Last April, I attended Alexander Chee’s talk on reporting the self at Grub Street’s Muse and the Marketplace conference in Boston. In between discussing research methods, how to interview subjects, and ways to mine your old journals and emails for memoir-worthy information, he got to what seemed to me to be the heart of everything: “The thing that you remember is the thing that you live with.”
I’d never heard this truth stated so clearly before. What else but memory could be at the root of so many personal conflicts and problems? People’s interpretations of the same event often differ widely, at times so much so that it can be hard to agree on a starting point for reality. Beyond that loom more complicated questions that masquerade as straightforward ones: How do you even know what you remember? How can you figure out what it is you’re living with? Although Chee’s presentation was aimed at writers, and, more specifically, at memoirists, I didn’t walk out of it wanting to write public pieces about my life more often. Instead, I was reminded that the answers to these questions need never appear on a published page to be useful and worth exploring.
When I was a child, I kept an uninspired sort of diary, which I was given as a gift and felt needed to be filled. I call it a diary because it had a small gold lock, but I was given to straight reportage, not emotional musings. I wrote about my days as if I had to explain them to myself, carefully setting each scene and trying to keep accurate track of every event that happened, who said what when, and why, giving my best guess on that last one since I never thought to ask anyone their reasons. Since I was lucky enough to have a fairly happy, uneventful childhood, I was writing a boring story; a good childhood is a wonderful thing to live, but not to read about. I eventually tired of writing in it, though I’ve kept some version of a diary or journal sporadically over the years. Although there were times I wrote for fear of forgetting a particular place or experience, mostly I’ve thought of it as a duty. Many famous writers have kept diaries, and I felt the need to do the same.
Joan Didion’s essay “On Keeping a Notebook,” which I read on the heels of Chee’s talk, offers a straightforward explanation for the necessity of note-taking: she finds the disappearance of memories as years pass to be the main reason to do it. She writes: “We forget all too soon the things we thought we could never forget.” Writing our future selves notes from the present is the only thing that can prevent this from happening. Didion also muses that “[k]eepers of private notebooks are a different breed … children afflicted apparently at birth with some presentiment of loss.” It doesn’t particularly matter, she suggests, if the recorded memory is a journalistic masterpiece—it’s only for the self. As a result, Didion says she not only has “had trouble distinguishing between what happened and what merely might have happened, but [she] remain[s] unconvinced that the distinction, for [her] purposes, matters.” Capturing the sensation of being oneself aligns with Chee’s statement—what we remember is our feelings and emotions and experiences, the essence of ourselves. As Didion says: “Remember what it was to be me: that is always the point.”
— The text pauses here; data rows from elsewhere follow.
(** * Trip and traveler lifecycle of the NATPAC travel-data application

    A shallow embedding of the trip route handlers
    ([src/app/api/trips/route.ts]), the traveler route handlers, the
    [StorageService] and the [useTrips] hook, together with the properties
    the specification states about them.

    Conventions of the embedding.
    - Instants are milliseconds since the epoch, in [Z].  A JavaScript
      [Date] and the ISO string that [JSON.stringify] makes of it carry the
      same instant but answer differently to [.getTime()]; both are kept
      apart in [JS.DateVal].
    - [Date.now()], [new Date()] and the random part of a generated id are
      inputs of the operations ([now], [tripId], [travelerId]).
    - An optional property is an [option]; in an update object a key can be
      absent, present with [undefined]/[null], or present with a value.
    - A JavaScript number that holds an integer is a [Z]; quotients are
      rounded the way [Math.round] does on the exact quotient. *)

From Stdlib Require Import ZArith QArith Lia Ascii.
From stdpp Require Import base decidable option list strings numbers sorting gmap.

Open Scope Z_scope.

(** ** JavaScript primitives *)

Module JS.

(** A date-valued property at run time: a [Date] object, or the ISO-8601
    string that a JSON round trip leaves in its place ([JSON.parse] has no
    reviver in [StorageService.getItem]). *)
Inductive DateVal : Type :=
| DateObj (ms : Z)
| DateIso (ms : Z).

(** [new Date(v).getTime()]: accepts a [Date] as well as an ISO string. *)
Definition new_Date (v : DateVal) : Z :=
  match v with
  | DateObj ms => ms
  | DateIso ms => ms
  end.

(** [v.getTime()]: defined on [Date] objects only; on a string the call
    raises a [TypeError] ([None]). *)
Definition getTime (v : DateVal) : option Z :=
  match v with
  | DateObj ms => Some ms
  | DateIso _ => None
  end.

(** [Date.prototype.toJSON], as applied by [JSON.stringify]. *)
Definition toJSON (v : DateVal) : DateVal := DateIso (new_Date v).

(** A number that may fail to be finite. *)
Inductive number : Type :=
| Num (z : Z)
| NaN
| Infinity (negative : bool).

(** [Math.round(n / d)] for [d > 0]: the quotient rounded to the nearest
    integer, ties towards plus infinity. *)
Definition round_half_up (n d : Z) : Z := (2 * n + d) `div` (2 * d).

(** [Math.round(n / d)] on integers [n] and [d], division by zero
    included. *)
Definition Math_round_quot (n d : Z) : number :=
  if decide (d = 0) then
    (if decide (n = 0) then NaN else Infinity (bool_decide (n < 0)))
  else if decide (0 < d) then Num (round_half_up n d)
  else Num (round_half_up (- n) (- d)).

(** [Math.max(...l)] on a non-empty array ([-Infinity] on the empty one,
    which the callers exclude). *)
Definition Math_max (l : list Z) : option Z :=
  match l with
  | [] => None
  | n :: ns => Some (foldl Z.max n ns)
  end.

(** Truthiness of a string: every string but the empty one. *)
Definition truthy (s : string) : Prop := s ≠ "".

#[global] Instance truthy_dec s : Decision (truthy s).
Proof. unfold truthy. apply _. Defined.

Definition lower_ascii (c : ascii) : ascii :=
  let n := nat_of_ascii c in
  if decide (65 ≤ n ≤ 90)%nat then ascii_of_nat (n + 32) else c.

(** [String.prototype.toLowerCase] on ASCII text. *)
Fixpoint toLowerCase (s : string) : string :=
  match s with
  | EmptyString => EmptyString
  | String c s' => String (lower_ascii c) (toLowerCase s')
  end.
Patti Smith’s M Train, a memoir focusing on the musician’s adventurous adult life after meeting her husband, Fred Sonic Smith, achieves this perfectly. There’s little fanfare in the book, though it describes some unique experiences: traveling to Frida Kahlo’s house, joining the Continental Drift Club, meeting and singing with chess great Bobby Fischer, and buying a home in Rockaway Beach that is soon after destroyed by Hurricane Sandy. She also, however, discusses a life that would track with most people’s: drinking coffee, losing things, missing her deceased husband.
Smith not only utilized notes and photos taken throughout her life to write the book, she at times includes excerpts from her journals verbatim. “We are guided by roses, the scent of a page,” Smith writes when discussing the haphazard way she jots these notes—scribbles on napkins she has to then avoid losing, observations logged in a notebook, diary entries created with a typewriter. This encouragement to write in whatever way strikes you is freeing and offers a sense of the magic that occurs when you decide to be your own quiet observer, the unobtrusive recorder and celebrator of your life just by writing it down.
In M Train’s postscript, Smith says that she’s found difficulty, since finishing the manuscript, in not recording her “daily goings-on” for future readers. She proceeds to give us a twenty-page update on her house, the passing of her friend Lou Reed, and her cameo in the show The Killing, among other things. Then the book ends. It feels more like a beginning, though—a time to examine the way we live and how we can better enjoy life as it happens.
Contrary to Smith’s impulse to continue writing is Didion questioning herself repeatedly throughout her essay: “Why did I write it down? … Why do I keep a notebook at all?” She examines the tendency, often encouraged from childhood, against self-absorption, which makes it hard, at times, to see why one’s life is worthy of a journal entry. But, due to her view that keeping in touch with her past selves is paramount, she ultimately dismisses that feeling. For Didion, as for Smith and Chee, our stories and the way that we tell them organize and shape our realities. Recalling who we were, and are, at different points in these tales is the crucial reason to write them, even if they will have no readers but ourselves.